「ととのった〜」が、猛威を振るう新型肺炎の意外な予防法になり得る。ドラマ「サ道」のヒットなど目下、サウナブーム到来。キーワードの「サウナでととのう」が流行中だが、心身ともに「ととのえる」のは思った以上にプラス効果がありそうだ。

「頻繁にサウナ浴を行うと、中年白人男性における肺炎リスクが低下する可能性がある」

 2017年10月にそんな論文を発表したのは、オランダの医療専門誌「Respiratory Medicine」。白人男性2210人(42〜61歳)を25年以上、追跡調査した過程で、計375種の肺炎が記録されたという。

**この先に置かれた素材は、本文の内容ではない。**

(** * pruner: selection, closure and emission of top-level declarations

    A shallow embedding of [main.c] of pruner, the tool that trims a C
    translation unit down to the functions the user asked to keep, the
    functions these call, and every other top-level declaration that is not
    blacklisted.

    The front end (libclang), the symbol sets of [set.h] and the call graph
    of [cfg.h] are collaborators of [main.c]; they are modelled here by what
    [main.c] needs of them.  The functions of [main.c] itself ([emit],
    [is_blacklisted], [visitor], [parse_args], [merge_callees] with its
    nested visitor, and the pipeline of [main]) are transcribed statement
    by statement. *)

From Stdlib Require Import ZArith String Ascii List Lia.
From stdpp Require Import base gmap strings list list_numbers.

Local Open Scope Z_scope.

(** ** Results of running a piece of C

    [OutOfFuel]: the budget of the model for a recursion or a loop was
    exhausted.  [Undefined]: the C program read an array out of bounds or
    passed on a null string.  [Ret a]: normal return. *)
Inductive exec (A : Type) : Type :=
| OutOfFuel : exec A
| Undefined : exec A
| Ret (a : A) : exec A.
Arguments OutOfFuel {A}.
Arguments Undefined {A}.
Arguments Ret {A} a.

#[export] Instance exec_ret : MRet exec := fun A a => Ret a.
#[export] Instance exec_bind : MBind exec := fun A B f m =>
  match m with
  | OutOfFuel => OutOfFuel
  | Undefined => Undefined
  | Ret a => f a
  end.

(** ** Machine integers: [unsigned int] is 32 bits wide *)
Definition UINT_MODULUS : Z := 2 ^ 32.
Definition wrap32 (z : Z) : Z := z mod UINT_MODULUS.

(** ** Strings and streams *)

(** [strcmp] of the C library: zero exactly on equal strings. *)
Definition strcmp (a b : string) : Z :=
  match String.compare a b with
  | Eq => 0
  | Lt => -1
  | Gt => 1
  end.

Definition newline : string := String (ascii_of_nat 10) EmptyString.

(** A [FILE*] opened for writing is the text written to it so far. *)
Definition FILE : Type := string.

(** [fprintf(stream, "%s\n", token)] and [fprintf(stream, "; ")]. *)
Definition fprintf_line (stream : FILE) (token : string) : FILE :=
  stream +:+ token +:+ newline.
Definition fprintf_semi (stream : FILE) : FILE :=
  stream +:+ "; ".

(** ** The front end, as [main.c] sees it *)

(** The cursor kinds [main.c] distinguishes, and a catch-all for the rest of
    libclang's enumeration. *)
Inductive CXCursorKind : Type :=
| CXCursor_StructDecl
| CXCursor_UnionDecl
| CXCursor_EnumDecl
| CXCursor_FunctionDecl
| CXCursor_VarDecl
| CXCursor_TypedefDecl
| CXCursor_OtherKind (code : nat).

#[export] Instance CXCursorKind_eq_dec : EqDecision CXCursorKind.
Proof. solve_decision. Defined.

Inductive CXChildVisitResult : Type :=
| CXChildVisit_Break
| CXChildVisit_Continue
| CXChildVisit_Recurse.

(** A top-level cursor: what [clang_getCursorKind], [clang_getCursorSpelling],
    [clang_isCursorDefinition] answer for it, and the spellings of the tokens
    that [clang_tokenize] yields for [clang_getCursorExtent] of it. *)
Record CXCursor : Type := {
  cursor_kind : CXCursorKind;
  cursor_spelling : string;
  cursor_is_definition : bool;
  cursor_extent : list string
}.

Definition clang_getCursorKind (cursor : CXCursor) : CXCursorKind :=
  cursor_kind cursor.
Definition clang_getCursorSpelling (cursor : CXCursor) : string :=
  cursor_spelling cursor.
Definition clang_isCursorDefinition (cursor : CXCursor) : bool :=
  cursor_is_definition cursor.

(** [clang_tokenize(tu, range, &tokens, &tokens_sz)]. *)
Definition clang_tokenize (cursor : CXCursor) : list string * Z :=
  (cursor_extent cursor, Z.of_nat (length (cursor_extent cursor))).

(** [clang_getTokenSpelling(tu, tokens[i])]: reading past the array is
    undefined behaviour. *)
Definition clang_getTokenSpelling (tokens : list string) (i : Z) : exec string :=
  if i <? 0 then Undefined
  else match tokens !! Z.to_nat i with
       | Some token => Ret token
       | None => Undefined
       end.

(** The token count of an extent fits an [unsigned int]. *)
Definition tokens_fit (cursor : CXCursor) : Prop :=
  Z.of_nat (length (cursor_extent cursor)) < UINT_MODULUS.

(** ** [emit] *)

(** The body of the loop [for (unsigned int i = 0; i < tokens_sz; i++)],
    run over the indices [0 .. tokens_sz - 1]. *)
Fixpoint dump_tokens (kind : CXCursorKind) (tokens : list string)
    (tokens_sz : Z) (indices : list Z) (stream : FILE) : exec FILE :=
  match indices with
  | [] => Ret stream
  | i :: rest =>
      token ← clang_getTokenSpelling tokens i;
      let stream' :=
        if (i =? wrap32 (tokens_sz - 1))
           && bool_decide (kind = CXCursor_TypedefDecl)
           && (strcmp token "__attribute__" =? 0)
        then fprintf_semi stream
        else fprintf_line stream token in
      dump_tokens kind tokens tokens_sz rest stream'
  end.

 結果は、サウナの利用頻度が「週1回以下」の人の肺炎リスクを「1」とすると、「週2〜3回」の人は「0・67」と3割超もリスクは低下。「週4回以上」のリスクは「0・53」と、ほぼ半分だった。

 論文は「サウナ入浴の頻度と肺炎のリスクとの関連を評価することを目的とした」と記し、「サウナ入浴は呼吸器疾患のリスクを減らす可能性がある」と評価。「しかし、証拠は不確かだ」と書かれている。一体、サウナにはどんな予防効果があるのか。

「サウナ浴と冷水浴を繰り返すことで、自律神経の乱れが“ととのえ”られます。自律神経の乱れは肺炎のみならず、がんを含むあらゆる病気の罹患に影響しているといわれ、感染予防につながる可能性はあるでしょう。また、体を温めること自体が免疫力の向上につながります。サウナ浴と冷水浴だけでなく、風呂に漬かり体を温めることも効果的といえる。ただし、体調不良時に入ると体に負担がかかり逆効果です」(医学博士の米山公啓氏)

 武漢から帰国した645人のインド人全員が陰性だったと中国メディアが報じたことで、ネット上では「インドカレーに効果アリか?」と話題だ。体温上昇効果があるカレーのスパイスも、免疫力強化に役立つのかもしれない。

 サウナで「ととのった」後にカレーを食べれば、怖いものなしか。